I love Lake Tahoe. I grew up in Reno, and Lake Tahoe was an integral part of my childhood experience. I skied the mountains here, went to summer camp here, hiked the mountains surrounding here and spent many countless days sitting on the shoreline here. As an adult, I have returned with my family several times for some really enjoyable vacations.

I could easily fill the blog with photos from Lake Tahoe, but I’ll spare you. Here are my favorites.

This is the view from an overlook off to the side of the Mt. Rose Highway. The Mt. Rose Highway connects Reno to Incline Village, which is below in this picture.

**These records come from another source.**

(** The local branch of [__set_webdriver] for a supported browser, run
    forward. *)
Lemma set_webdriver_local_run self w b :
  WebDriverFactory.__remote self
  && truthy_str (WebDriverFactory.__grid_url self) = false ->
  WebDriverFactory.__browser self = Some b ->
  In b WebDriverFactory.__SUPPORTED_BROWSERS ->
  run (WebDriverFactory.__set_webdriver self) w
  = match result (WebDriverFactory.__get_options self) w with
    | inl e => (inl e, [])
    | inr options =>
        let ev := events (WebDriverFactory.__init_service self) w in
        match result (WebDriverFactory.__init_service self) w with
        | inl e => (inl e, ev)
        | inr serviced =>
            let service := WebDriverFactory.__service serviced in
            match local_session w b options service with
            | Some e => (inl e, (ev ++ [NewLocal b options service])%list)
            | None =>
                (inr (WebDriverFactory.set_driver
                        serviced (Some (Local b options service))),
                 (ev ++ [NewLocal b options service])%list)
            end
        end
    end.
Proof.
  intros Hlocal Hb Hin. unfold run, WebDriverFactory.__set_webdriver.
  rewrite Hlocal. unfold WebDriverFactory.__create_local_driver.
  unfold bind at 1. unfold bind at 1.
  pose proof (get_options_events self w) as Hquiet.
  unfold events, run in Hquiet. unfold result at 1, run.
  destruct (WebDriverFactory.__get_options self w []) as [[e | options] t1];
    simpl in Hquiet; subst t1; [reflexivity |].
  unfold bind at 1. rewrite (framed_init_service self w []).
  fold (run (WebDriverFactory.__init_service self) w).
  fold (result (WebDriverFactory.__init_service self) w).
  fold (events (WebDriverFactory.__init_service self) w).
  cbv zeta.
  destruct (result (WebDriverFactory.__init_service self) w)
    as [e | serviced] eqn:Hsvc; [reflexivity |].
  destruct (init_service_result self w Hsvc) as [s ->].
  unfold WebDriverFactory.local_webdriver, bind, call. simpl.
  rewrite Hb. apply supported_cases in Hin.
  destruct Hin as [-> | [-> | [-> | ->]]]; simpl;
    match goal with
    | |- context [local_session w ?b options s] =>
        destruct (local_session w b options s); reflexivity
    end.
Qed.

Lemma str_in_true x names :
  WebDriverFactory.str_in x names = true ->
  exists b, x = Some b /\ In b names.
Proof.
  unfold WebDriverFactory.str_in. intros H.
  apply existsb_exists in H as (b & Hin & Heq).
  exists b. split; [apply str_eq_true, Heq | exact Hin].
Qed.

Lemma managed_supported b :
  In b ["chrome"; "firefox"; "edge"] ->
  In b WebDriverFactory.__SUPPORTED_BROWSERS /\ b <> "safari" /\ b <> "".
Proof.
  simpl. intros [<- | [<- | [<- | []]]];
    (split; [tauto | split; discriminate]).
Qed.

(** Service set-up for a browser whose driver is downloaded. *)
Lemma init_service_managed_run self w b :
  WebDriverFactory.__browser self = Some b ->
  In b ["chrome"; "firefox"; "edge"] ->
  run (WebDriverFactory.__init_service self) w
  = match driver_manager_install w b with
    | inl cause =>
        (inl (raise_PyTestFlowException
                ("An Error encountered while initializing service for " ++ b
                 ++ " browser.Original Exception is: " ++ exn_str cause)
                (Some cause)),
         [DriverManagerInstall b])
    | inr path =>
        (inr (WebDriverFactory.set_service
                self (Some (mkService b (Some path)))),
         [DriverManagerInstall b; NewService b])
    end.
Proof.
  intros Hb Hin.
  unfold run, WebDriverFactory.__init_service, try_except,
    WebDriverFactory.managed_service, bind, call_value, emit, ret, raise.
  rewrite Hb. simpl in Hin.
  destruct Hin as [<- | [<- | [<- | []]]]; simpl;
    match goal with
    | |- context [driver_manager_install w ?b] =>
        destruct (driver_manager_install w b); reflexivity
    end.
Qed.

(** For a supported browser a service set-up that returns has stored a
    service of that browser. *)
Lemma init_service_some self w b serviced :
  WebDriverFactory.__browser self = Some b ->
  In b WebDriverFactory.__SUPPORTED_BROWSERS ->
  result (WebDriverFactory.__init_service self) w = inr serviced ->
  exists s,
    serviced = WebDriverFactory.set_service self (Some s)
    /\ service_class s = b.
Proof.
  intros Hb Hin.
  unfold result, run, WebDriverFactory.__init_service, try_except,
    WebDriverFactory.managed_service, bind, call_value, emit, ret, raise.
  rewrite Hb. apply supported_cases in Hin.
  destruct Hin as [-> | [-> | [-> | ->]]]; simpl;
    try (intros [= <-]; eexists; split; reflexivity);
    match goal with
    | |- context [driver_manager_install w ?b] =>
        destruct (driver_manager_install w b) as [cause | path]; simpl;
        [discriminate | intros [= <-]; eexists; split; reflexivity]
    end.
Qed.

Lemma for_in_add_argument_some w xs o t r t' :
  for_in xs WebDriverFactory.add_argument (Some o) w t = (inr r, t') ->
  exists o', r = Some o' /\ options_class o' = options_class o.
Proof.
  revert o t. induction xs as [| x xs IH]; intros o t; simpl.
  - intros [= <- _]. exists o. split; reflexivity.
  - unfold bind, WebDriverFactory.add_argument at 1.
    destruct (truthy x); simpl; [| discriminate].
    intros H. apply IH in H. exact H.
Qed.

Lemma for_in_set_capability_some w xs o t r t' :
  for_in xs WebDriverFactory.set_capability (Some o) w t = (inr r, t') ->
  exists o', r = Some o' /\ options_class o' = options_class o.
Proof.
  revert o t. induction xs as [| x xs IH]; intros o t; simpl.
  - intros [= <- _]. exists o. split; reflexivity.
  - unfold bind. simpl. intros H. apply IH in H. exact H.
Qed.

Just to the south of Incline Village is a turnout with an extensive parking lot. Here, you can climb down the hillside to the rocky shoreline below, but it isn’t really a swimming area. The trails lead to benches at viewpoints and there are interpretive signs along the paths that tell of the history and native plants and animals of Lake Tahoe.

This picture was taken at Sand Harbor, which is one of the best swimming beaches at Lake Tahoe. There’s also a boat ramp, snack bar, and a small trail system to explore. There is also a Shakespeare festival here every summer.

Up the road from Sand Harbor is the lakefront estate called the Thunderbird Lodge. It was privately owned when I was growing up but is now a historic site offering guided tours. You can even rent it for weddings. (I must confess I didn’t know this until I researched it just now. Next time I’m up at Lake Tahoe, I’m definitely going on the tour!) You can learn more here:

These pictures were shot from the Zephyr Cove area.

Last year’s abundant spring rains and cool weather left wildflowers on the beach at South Lake Tahoe well into the summer.

The mountains at South Lake Tahoe are phenomenal! I’ve actually hiked to the top of that mountain once.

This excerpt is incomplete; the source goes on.